Full disclosure: Spark Labs is a portfolio company of O’Reilly AlphaTech Ventures, a sister firm to O’Reilly Media. I’d endorse them regardless, though.
Tim: In your opinion, what established company is getting IoT right and best taking advantage of its potential?
Jon: General Electric has moved quickly and decisively to embrace IoT – in particular, what they call the Industrial Internet. Just as IoT has drawn lots of software companies into the physical world (e.g., Google buying Nest Labs), it has also drawn lots of companies that mostly deal in physical goods into the software world. Software is a key part of the value that they’ll need to offer, and GE has built up a very powerful software capability.
Full disclosure: GE is one of many large companies that sponsor Solid.
Tim: What is your big prediction about how IoT will change in the coming two years?

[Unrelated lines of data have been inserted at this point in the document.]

(** [JSON.stringify(v)], the compact form. *)
Fixpoint stringify (v : JSON) : string :=
  match v with
  | JNull => "null"
  | JBool true => "true"
  | JBool false => "false"
  | JNumber shown => if finite_shown shown then shown else "null"
  | JString s => quote s
  | JArray items => "[" ++ join "," (map stringify items) ++ "]"
  | JObject props =>
      "{" ++ join "," (map (fun '(k, x) => quote k ++ ":" ++ stringify x) props) ++ "}"
  end.

Fixpoint spaces (n : nat) : string :=
  match n with O => "" | S m => String " " (spaces m) end.

Definition newline : string := String (ascii_of_nat 10) "".

(** [JSON.stringify(v, null, 2)], with [indent] spaces already in front. *)
Fixpoint stringify_pretty (indent : nat) (v : JSON) : string :=
  match v with
  | JArray [] => "[]"
  | JObject [] => "{}"
  | JArray items =>
      "[" ++ newline
      ++ join ("," ++ newline)
           (map (fun x => spaces (indent + 2) ++ stringify_pretty (indent + 2) x) items)
      ++ newline ++ spaces indent ++ "]"
  | JObject props =>
      "{" ++ newline
      ++ join ("," ++ newline)
           (map (fun '(k, x) =>
                   spaces (indent + 2) ++ quote k ++ ": " ++ stringify_pretty (indent + 2) x)
                props)
      ++ newline ++ spaces indent ++ "}"
  | _ => stringify v
  end.

(** *** Property access *)

Fixpoint own (k : string) (props : list (string * JSON)) : Value :=
  match props with
  | [] => None
  | (k', x) :: rest => if String.eqb k' k then Some x else own k rest
  end.

(** [v.k] where [v] is known not to be [null] or [undefined]: a property of
    an object, [undefined] on an array or a primitive (none of the names the
    sources read is a method of [Array], [String], [Number] or [Boolean]). *)
Definition prop (v : JSON) (k : string) : Value :=
  match v with
  | JObject props => own k props
  | _ => None
  end.

(** [v.k]: reading a property of [null] or [undefined] throws. *)
Definition getProp (v : Value) (k : string) : Completion Value :=
  match v with
  | None => Throw (TypeError ("Cannot read properties of undefined (reading '" ++ k ++ "')"))
  | Some JNull => Throw (TypeError ("Cannot read properties of null (reading '" ++ k ++ "')"))
  | Some j => Normal (prop j k)
  end.

(** [v?.k]. *)
Definition getOpt (v : Value) (k : string) : Value :=
  match v with
  | None => None
  | Some JNull => None
  | Some j => prop j k
  end.

(** [v?.[0]]: the first element of an array, the first character of a
    string. *)
Definition first (v : Value) : Value :=
  match v with
  | Some (JArray (x :: _)) => Some x
  | Some (JString (String c _)) => Some (JString (String c ""))
  | Some (JObject props) => own "0" props
  | _ => None
  end.

(** [Object.keys(v)], which throws on [null] and [undefined]; the keys of a
    string are its indices, of an array its indices too: only the number of
    keys is kept for those. *)
Definition keys_count (v : Value) : Completion nat :=
  match v with
  | None => Throw (TypeError "Cannot convert undefined or null to object")
  | Some JNull => Throw (TypeError "Cannot convert undefined or null to object")
  | Some (JObject props) => Normal (List.length props)
  | Some (JArray items) => Normal (List.length items)
  | Some (JString s) => Normal (String.length s)
  | Some _ => Normal 0%nat
  end.

(** *** Sequencing of completions *)

Definition bindC {A B} (c : Completion A) (k : A -> Completion B) : Completion B :=
  match c with
  | Normal a => k a
  | Throw t => Throw t
  end.

(** [try { c } catch (e) { h e }]. *)
Definition try_catch {A} (c : Completion A) (h : Thrown -> Completion A) : Completion A :=
  match c with
  | Normal a => Normal a
  | Throw t => h t
  end.

(** [error instanceof Error ? error : new Error(String(error))]. *)
Definition toError (t : Thrown) : JsError :=
  match t with
  | ThrowError e => e
  | ThrowOther v => Error (ToStringValue v)
  end.

End Js.

Declare Scope js_scope.
Delimit Scope js_scope with js.
Notation "x <- c ;; k" := (Js.bindC c (fun x => k))
  (at level 61, c at next level, right associativity) : js_scope.

(* ================================================================== *)
(** ** A reference decoder for JSON text *)
(* ================================================================== *)

(** [JSON.parse] is the host's.  The functions that call it take the decoder
    as a parameter, so what is proved of them holds of any decoder; this
    module is a decoder for the JSON grammar (ECMA-404) to run them on
    concrete text.  Two approximations, neither met by an example below: a
    numeral of more than 15 significant digits, or beyond the range of a
    double, is printed from its exact decimal value where JavaScript rounds
    it first; and keys that look like array indices are kept where they stand
    in the text, where JavaScript enumerates them first. *)
Module JsonText.
Import Js.

Definition code (c : ascii) : nat := nat_of_ascii c.

Definition is_ws (c : ascii) : bool :=
  let n := code c in
  (n =? 32)%nat || (n =? 9)%nat || (n =? 10)%nat || (n =? 13)%nat.

Fixpoint skip_ws (s : string) : string :=
  match s with
  | EmptyString => EmptyString
  | String c r => if is_ws c then skip_ws r else s
  end.

Definition is_digit (c : ascii) : bool :=
  (48 <=? code c)%nat && (code c <=? 57)%nat.

Definition hex_of (c : ascii) : option N :=
  let n := N_of_ascii c in
  if (48 <=? n)%N && (n <=? 57)%N then Some (n - 48)%N
  else if (97 <=? n)%N && (n <=? 102)%N then Some (n - 87)%N
  else if (65 <=? n)%N && (n <=? 70)%N then Some (n - 55)%N
  else None.

Definition hex4 (a b c d : ascii) : option N :=
  match hex_of a, hex_of b, hex_of c, hex_of d with
  | Some x, Some y, Some z, Some w => Some (((x * 16 + y) * 16 + z) * 16 + w)%N
  | _, _, _, _ => None
  end.

(** What a string literal holds: a byte of the text, or a UTF-16 code unit
    written as an escape. *)
Inductive CodeUnit := Raw (c : ascii) | Escaped (n : N).

(** The inside of a string literal, up to its closing quote. *)
Fixpoint string_body (s : string) (acc : list CodeUnit) : option (list CodeUnit * string) :=
  match s with
  | EmptyString => None
  | String c r =>
      if (code c =? 34)%nat then Some (rev acc, r)
      else if (code c =? 92)%nat then
        match r with
        | EmptyString => None
        | String e r' =>
            let n := code e in
            if (n =? 34)%nat || (n =? 92)%nat || (n =? 47)%nat
            then string_body r' (Raw e :: acc)
            else if (n =? 98)%nat then string_body r' (Escaped 8 :: acc)
            else if (n =? 102)%nat then string_body r' (Escaped 12 :: acc)
            else if (n =? 110)%nat then string_body r' (Escaped 10 :: acc)
            else if (n =? 114)%nat then string_body r' (Escaped 13 :: acc)
            else if (n =? 116)%nat then string_body r' (Escaped 9 :: acc)
            else if (n =? 117)%nat then
              match r' with
              | String h1 (String h2 (String h3 (String h4 r''))) =>
                  match hex4 h1 h2 h3 h4 with
                  | Some u => string_body r'' (Escaped u :: acc)
                  | None => None
                  end
              | _ => None
              end
            else None
        end
      else if (code c <? 32)%nat then None
      else string_body r (Raw c :: acc)
  end.

Definition byte (n : N) : ascii := ascii_of_N n.

(** A code point in (generalised) UTF-8. *)
Definition utf8 (n : N) : string :=
  if (n <? 128)%N then String (byte n) ""
  else if (n <? 2048)%N then
    String (byte (192 + n / 64)) (String (byte (128 + n mod 64)) "")
  else if (n <? 65536)%N then
    String (byte (224 + n / 4096))
      (String (byte (128 + (n / 64) mod 64)) (String (byte (128 + n mod 64)) ""))
  else
    String (byte (240 + n / 262144))
      (String (byte (128 + (n / 4096) mod 64))
         (String (byte (128 + (n / 64) mod 64)) (String (byte (128 + n mod 64)) ""))).

Definition is_high (n : N) : bool := (55296 <=? n)%N && (n <=? 56319)%N.
Definition is_low (n : N) : bool := (56320 <=? n)%N && (n <=? 57343)%N.

Fixpoint units_string (us : list CodeUnit) : string :=
  match us with
  | [] => ""
  | Raw c :: r => String c (units_string r)
  | Escaped hi :: r =>
      match r with
      | Escaped lo :: r' =>
          if is_high hi && is_low lo
          then utf8 (65536 + (hi - 55296) * 1024 + (lo - 56320)) ++ units_string r'
          else utf8 hi ++ units_string r
      | _ => utf8 hi ++ units_string r
      end
  end.

(** *** Numerals *)

Fixpoint digits (s : string) : string * string :=
  match s with
  | EmptyString => ("", "")
  | String c r =>
      if is_digit c then let (d, rest) := digits r in (String c d, rest)
      else ("", s)
  end.

Fixpoint strip_zeros (s : string) : string :=
  match s with
  | String c r => if (code c =? 48)%nat then strip_zeros r else s
  | EmptyString => EmptyString
  end.

Definition digits_value (d : string) : Z :=
  (fix go (s : string) (acc : Z) : Z :=
     match s with
     | EmptyString => acc
     | String c r => go r (acc * 10 + Z.of_nat (code c - 48))%Z
     end) d 0%Z.

Fixpoint zeros (n : nat) : string :=
  match n with O => "" | S m => String "0" (zeros m) end.

Definition show_Z (z : Z) : string := NilZero.string_of_int (Z.to_int z).

(** [Number::toString] of the decimal [d * 10^point], [d] a digit string. *)
Definition show_decimal (neg : bool) (d : string) (point : Z) : string :=
  let d1 := strip_zeros d in
  let d2 := rev_string (strip_zeros (rev_string d1 "")) "" in
  let t := Z.of_nat (String.length d1 - String.length d2) in
  let k := Z.of_nat (String.length d2) in
  let n := (k + point + t)%Z in
  let sign := if neg then "-" else "" in
  if String.eqb d2 "" then "0"
  else if ((k <=? n) && (n <=? 21))%Z then sign ++ d2 ++ zeros (Z.to_nat (n - k))
  else if ((0 <? n) && (n <=? 21))%Z then
    sign ++ substring 0 (Z.to_nat n) d2 ++ "." ++ substring (Z.to_nat n) (Z.to_nat (k - n)) d2
  else if ((-6 <? n) && (n <=? 0))%Z then sign ++ "0." ++ zeros (Z.to_nat (- n)) ++ d2
  else
    let e := (n - 1)%Z in
    let es := (if (0 <=? e)%Z then "+" else "-") ++ show_Z (Z.abs e) in
    if (k =? 1)%Z then sign ++ d2 ++ "e" ++ es
    else sign ++ substring 0 1 d2 ++ "." ++ substring 1 (Z.to_nat (k - 1)) d2 ++ "e" ++ es.

Definition number (s : string) : option (JSON * string) :=
  let (neg, s1) := match s with
                   | String c r => if (code c =? 45)%nat then (true, r) else (false, s)
                   | EmptyString => (false, s)
                   end in
  let (ip, s2) := digits s1 in
  if String.eqb ip "" then None
  else if startsWith "0" ip && negb (String.eqb ip "0") then None
  else
    let frac := match s2 with
                | String c r => if (code c =? 46)%nat then Some (digits r) else None
                | EmptyString => None
                end in
    match frac with
    | Some (EmptyString, _) => None
    | _ =>
        let (fp, s3) := match frac with Some p => p | None => ("", s2) end in
        let expo :=
          match s3 with
          | String c r =>
              if (code c =? 101)%nat || (code c =? 69)%nat then
                let (minus, r1) :=
                  match r with
                  | String g r' => if (code g =? 45)%nat then (true, r')
                                   else if (code g =? 43)%nat then (false, r')
                                   else (false, r)
                  | EmptyString => (false, r)
                  end in
                let (ed, r2) := digits r1 in
                Some (if minus then (- digits_value ed)%Z else digits_value ed, ed, r2)
              else None
          | EmptyString => None
          end in
        match expo with
        | Some (_, EmptyString, _) => None
        | Some (e, _, s4) =>
            Some (JNumber (show_decimal neg (ip ++ fp) (e - Z.of_nat (String.length fp))), s4)
        | None =>
            Some (JNumber (show_decimal neg (ip ++ fp) (- Z.of_nat (String.length fp))), s3)
        end
    end.

(** *** Values *)

(** A member of an object: a key met again keeps its place and takes the
    new value. *)
Fixpoint put (k : string) (x : JSON) (props : list (string * JSON)) : list (string * JSON) :=
  match props with
  | [] => [(k, x)]
  | (k', y) :: rest => if String.eqb k' k then (k', x) :: rest else (k', y) :: put k x rest
  end.

Definition drop (n : nat) (s : string) : string := substring n (String.length s - n) s.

Jon: I think that in the next two years, the way we talk about IoT will become more focused and its value will become clearer in a variety of areas. The term suffers from an early connection to the idea of the Internet-connected refrigerator and a handful of other things that invited ridicule. Since then, we’ve started to have a more nuanced conversation about what IoT means for commercial and industrial applications. That’ll develop further, and I think we’ll see meaningful progress in what IoT means for consumers, too.
Tim: How is the Solid Conference helping move forward the conversation and catalyzing this technology shift?
Jon: Solid is particularly focused on a couple of elements of this conversation:
The first element is applications for IoT and hardware that are meaningful, impactful, and, for some people, unexpected: things like agriculture, municipal infrastructure and heavy industry. We want to talk about the big, serious things that IoT can enable and steer clear of the consumer-focused side that sometimes preoccupies observers.
The second is recognizing that building an Internet-enabled world will require expertise from lots of different areas, and Solid brings together a community that is, in my co-chair Joi Ito’s term, not just interdisciplinary but “anti-disciplinary.” The boundaries between software, electronics and biology are falling, and people can easily move between disciplines to invent the next great things. The door is open to everyone.